WHAT YOU WILL DO → The required output is the line containing "Definition set_r_Yr (i" and every line after it, transcribed exactly through the end of the data below.

DATA RECORDS →
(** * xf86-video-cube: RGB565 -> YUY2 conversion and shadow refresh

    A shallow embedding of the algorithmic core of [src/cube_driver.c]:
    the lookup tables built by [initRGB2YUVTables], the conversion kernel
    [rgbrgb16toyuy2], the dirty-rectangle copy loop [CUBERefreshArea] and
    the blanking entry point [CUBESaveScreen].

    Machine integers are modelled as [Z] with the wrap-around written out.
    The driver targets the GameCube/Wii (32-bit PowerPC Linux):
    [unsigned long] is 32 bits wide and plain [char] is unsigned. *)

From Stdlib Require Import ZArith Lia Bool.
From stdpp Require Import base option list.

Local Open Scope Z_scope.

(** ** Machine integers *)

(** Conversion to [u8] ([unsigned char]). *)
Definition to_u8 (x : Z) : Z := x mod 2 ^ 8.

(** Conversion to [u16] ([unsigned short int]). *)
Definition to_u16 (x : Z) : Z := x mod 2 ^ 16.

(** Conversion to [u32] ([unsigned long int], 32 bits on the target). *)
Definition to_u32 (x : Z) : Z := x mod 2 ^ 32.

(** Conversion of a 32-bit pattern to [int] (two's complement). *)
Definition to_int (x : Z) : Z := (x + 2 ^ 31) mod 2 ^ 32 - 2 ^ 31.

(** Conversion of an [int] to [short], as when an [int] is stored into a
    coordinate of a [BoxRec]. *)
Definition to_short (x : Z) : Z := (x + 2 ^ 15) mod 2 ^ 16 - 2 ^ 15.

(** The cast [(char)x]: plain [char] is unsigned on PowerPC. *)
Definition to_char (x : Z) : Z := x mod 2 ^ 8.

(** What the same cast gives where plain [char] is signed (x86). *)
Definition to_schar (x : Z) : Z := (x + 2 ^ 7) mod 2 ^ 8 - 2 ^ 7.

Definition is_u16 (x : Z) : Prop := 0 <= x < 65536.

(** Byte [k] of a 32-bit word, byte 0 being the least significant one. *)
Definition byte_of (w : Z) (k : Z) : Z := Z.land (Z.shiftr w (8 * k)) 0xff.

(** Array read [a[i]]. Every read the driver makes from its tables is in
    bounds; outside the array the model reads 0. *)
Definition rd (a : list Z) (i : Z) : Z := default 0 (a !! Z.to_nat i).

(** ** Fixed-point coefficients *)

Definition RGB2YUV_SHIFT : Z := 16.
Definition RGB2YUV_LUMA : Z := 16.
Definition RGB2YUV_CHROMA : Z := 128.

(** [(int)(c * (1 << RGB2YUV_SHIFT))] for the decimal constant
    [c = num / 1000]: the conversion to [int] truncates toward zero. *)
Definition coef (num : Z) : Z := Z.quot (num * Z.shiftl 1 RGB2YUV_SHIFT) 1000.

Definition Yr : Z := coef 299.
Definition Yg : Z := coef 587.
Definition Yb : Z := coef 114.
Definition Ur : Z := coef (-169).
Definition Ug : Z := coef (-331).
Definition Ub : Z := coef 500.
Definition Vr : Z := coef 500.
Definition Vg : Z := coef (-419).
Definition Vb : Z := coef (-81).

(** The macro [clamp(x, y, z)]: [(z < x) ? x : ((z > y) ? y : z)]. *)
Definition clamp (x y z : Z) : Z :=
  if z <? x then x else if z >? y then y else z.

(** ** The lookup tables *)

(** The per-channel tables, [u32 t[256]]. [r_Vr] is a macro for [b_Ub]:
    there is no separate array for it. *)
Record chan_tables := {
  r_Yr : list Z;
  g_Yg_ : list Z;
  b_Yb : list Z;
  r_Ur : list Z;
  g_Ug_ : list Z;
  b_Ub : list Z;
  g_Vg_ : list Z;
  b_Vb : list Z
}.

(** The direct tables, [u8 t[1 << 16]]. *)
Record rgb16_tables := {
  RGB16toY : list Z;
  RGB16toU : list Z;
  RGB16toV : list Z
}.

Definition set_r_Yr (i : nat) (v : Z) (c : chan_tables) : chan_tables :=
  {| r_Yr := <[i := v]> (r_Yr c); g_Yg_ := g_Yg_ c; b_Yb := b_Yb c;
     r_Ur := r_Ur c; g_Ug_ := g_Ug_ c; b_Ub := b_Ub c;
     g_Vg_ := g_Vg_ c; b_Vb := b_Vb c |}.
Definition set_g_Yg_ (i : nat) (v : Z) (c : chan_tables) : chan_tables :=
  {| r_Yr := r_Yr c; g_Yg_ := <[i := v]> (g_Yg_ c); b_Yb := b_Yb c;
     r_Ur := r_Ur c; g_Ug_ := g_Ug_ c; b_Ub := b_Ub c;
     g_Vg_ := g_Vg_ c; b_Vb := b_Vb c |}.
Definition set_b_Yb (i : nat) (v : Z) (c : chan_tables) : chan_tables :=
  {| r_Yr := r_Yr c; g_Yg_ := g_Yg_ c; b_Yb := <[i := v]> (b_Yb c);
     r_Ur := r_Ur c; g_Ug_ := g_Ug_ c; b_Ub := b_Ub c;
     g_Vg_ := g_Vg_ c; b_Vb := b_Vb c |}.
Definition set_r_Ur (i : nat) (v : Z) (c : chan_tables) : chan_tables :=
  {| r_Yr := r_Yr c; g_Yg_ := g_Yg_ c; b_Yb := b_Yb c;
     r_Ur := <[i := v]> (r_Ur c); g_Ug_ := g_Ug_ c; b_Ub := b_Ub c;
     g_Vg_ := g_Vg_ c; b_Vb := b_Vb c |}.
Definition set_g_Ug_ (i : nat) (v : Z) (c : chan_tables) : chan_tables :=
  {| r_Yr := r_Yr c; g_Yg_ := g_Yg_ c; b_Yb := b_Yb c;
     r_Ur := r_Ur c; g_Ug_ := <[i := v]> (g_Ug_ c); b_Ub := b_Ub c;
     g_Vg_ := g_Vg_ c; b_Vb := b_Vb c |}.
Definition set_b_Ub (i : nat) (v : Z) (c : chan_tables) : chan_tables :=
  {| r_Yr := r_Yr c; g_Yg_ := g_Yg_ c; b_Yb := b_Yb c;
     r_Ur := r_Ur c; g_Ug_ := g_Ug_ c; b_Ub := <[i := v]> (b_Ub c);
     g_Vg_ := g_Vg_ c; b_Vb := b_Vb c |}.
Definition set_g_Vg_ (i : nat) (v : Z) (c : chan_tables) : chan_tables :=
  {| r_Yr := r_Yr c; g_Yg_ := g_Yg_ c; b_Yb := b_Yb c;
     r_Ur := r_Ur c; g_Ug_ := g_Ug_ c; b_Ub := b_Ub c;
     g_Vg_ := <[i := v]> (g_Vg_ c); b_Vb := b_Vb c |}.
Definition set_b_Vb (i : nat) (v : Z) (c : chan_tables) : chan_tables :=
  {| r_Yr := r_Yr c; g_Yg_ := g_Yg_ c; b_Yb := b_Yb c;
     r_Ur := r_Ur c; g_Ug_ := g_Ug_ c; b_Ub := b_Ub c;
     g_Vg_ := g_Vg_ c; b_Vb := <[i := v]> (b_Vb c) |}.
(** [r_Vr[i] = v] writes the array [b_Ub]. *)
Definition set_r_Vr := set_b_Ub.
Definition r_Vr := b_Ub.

SOLUTION TO THIS PROBLEM →
Definition set_r_Yr (i : nat) (v : Z) (c : chan_tables) : chan_tables :=
  {| r_Yr := <[i := v]> (r_Yr c); g_Yg_ := g_Yg_ c; b_Yb := b_Yb c;
     r_Ur := r_Ur c; g_Ug_ := g_Ug_ c; b_Ub := b_Ub c;
     g_Vg_ := g_Vg_ c; b_Vb := b_Vb c |}.
Definition set_g_Yg_ (i : nat) (v : Z) (c : chan_tables) : chan_tables :=
  {| r_Yr := r_Yr c; g_Yg_ := <[i := v]> (g_Yg_ c); b_Yb := b_Yb c;
     r_Ur := r_Ur c; g_Ug_ := g_Ug_ c; b_Ub := b_Ub c;
     g_Vg_ := g_Vg_ c; b_Vb := b_Vb c |}.
Definition set_b_Yb (i : nat) (v : Z) (c : chan_tables) : chan_tables :=
  {| r_Yr := r_Yr c; g_Yg_ := g_Yg_ c; b_Yb := <[i := v]> (b_Yb c);
     r_Ur := r_Ur c; g_Ug_ := g_Ug_ c; b_Ub := b_Ub c;
     g_Vg_ := g_Vg_ c; b_Vb := b_Vb c |}.
Definition set_r_Ur (i : nat) (v : Z) (c : chan_tables) : chan_tables :=
  {| r_Yr := r_Yr c; g_Yg_ := g_Yg_ c; b_Yb := b_Yb c;
     r_Ur := <[i := v]> (r_Ur c); g_Ug_ := g_Ug_ c; b_Ub := b_Ub c;
     g_Vg_ := g_Vg_ c; b_Vb := b_Vb c |}.
Definition set_g_Ug_ (i : nat) (v : Z) (c : chan_tables) : chan_tables :=
  {| r_Yr := r_Yr c; g_Yg_ := g_Yg_ c; b_Yb := b_Yb c;
     r_Ur := r_Ur c; g_Ug_ := <[i := v]> (g_Ug_ c); b_Ub := b_Ub c;
     g_Vg_ := g_Vg_ c; b_Vb := b_Vb c |}.
Definition set_b_Ub (i : nat) (v : Z) (c : chan_tables) : chan_tables :=
  {| r_Yr := r_Yr c; g_Yg_ := g_Yg_ c; b_Yb := b_Yb c;
     r_Ur := r_Ur c; g_Ug_ := g_Ug_ c; b_Ub := <[i := v]> (b_Ub c);
     g_Vg_ := g_Vg_ c; b_Vb := b_Vb c |}.
Definition set_g_Vg_ (i : nat) (v : Z) (c : chan_tables) : chan_tables :=
  {| r_Yr := r_Yr c; g_Yg_ := g_Yg_ c; b_Yb := b_Yb c;
     r_Ur := r_Ur c; g_Ug_ := g_Ug_ c; b_Ub := b_Ub c;
     g_Vg_ := <[i := v]> (g_Vg_ c); b_Vb := b_Vb c |}.
Definition set_b_Vb (i : nat) (v : Z) (c : chan_tables) : chan_tables :=
  {| r_Yr := r_Yr c; g_Yg_ := g_Yg_ c; b_Yb := b_Yb c;
     r_Ur := r_Ur c; g_Ug_ := g_Ug_ c; b_Ub := b_Ub c;
     g_Vg_ := g_Vg_ c; b_Vb := <[i := v]> (b_Vb c) |}.
(** [r_Vr[i] = v] writes the array [b_Ub]. *)
Definition set_r_Vr := set_b_Ub.
Definition r_Vr := b_Ub.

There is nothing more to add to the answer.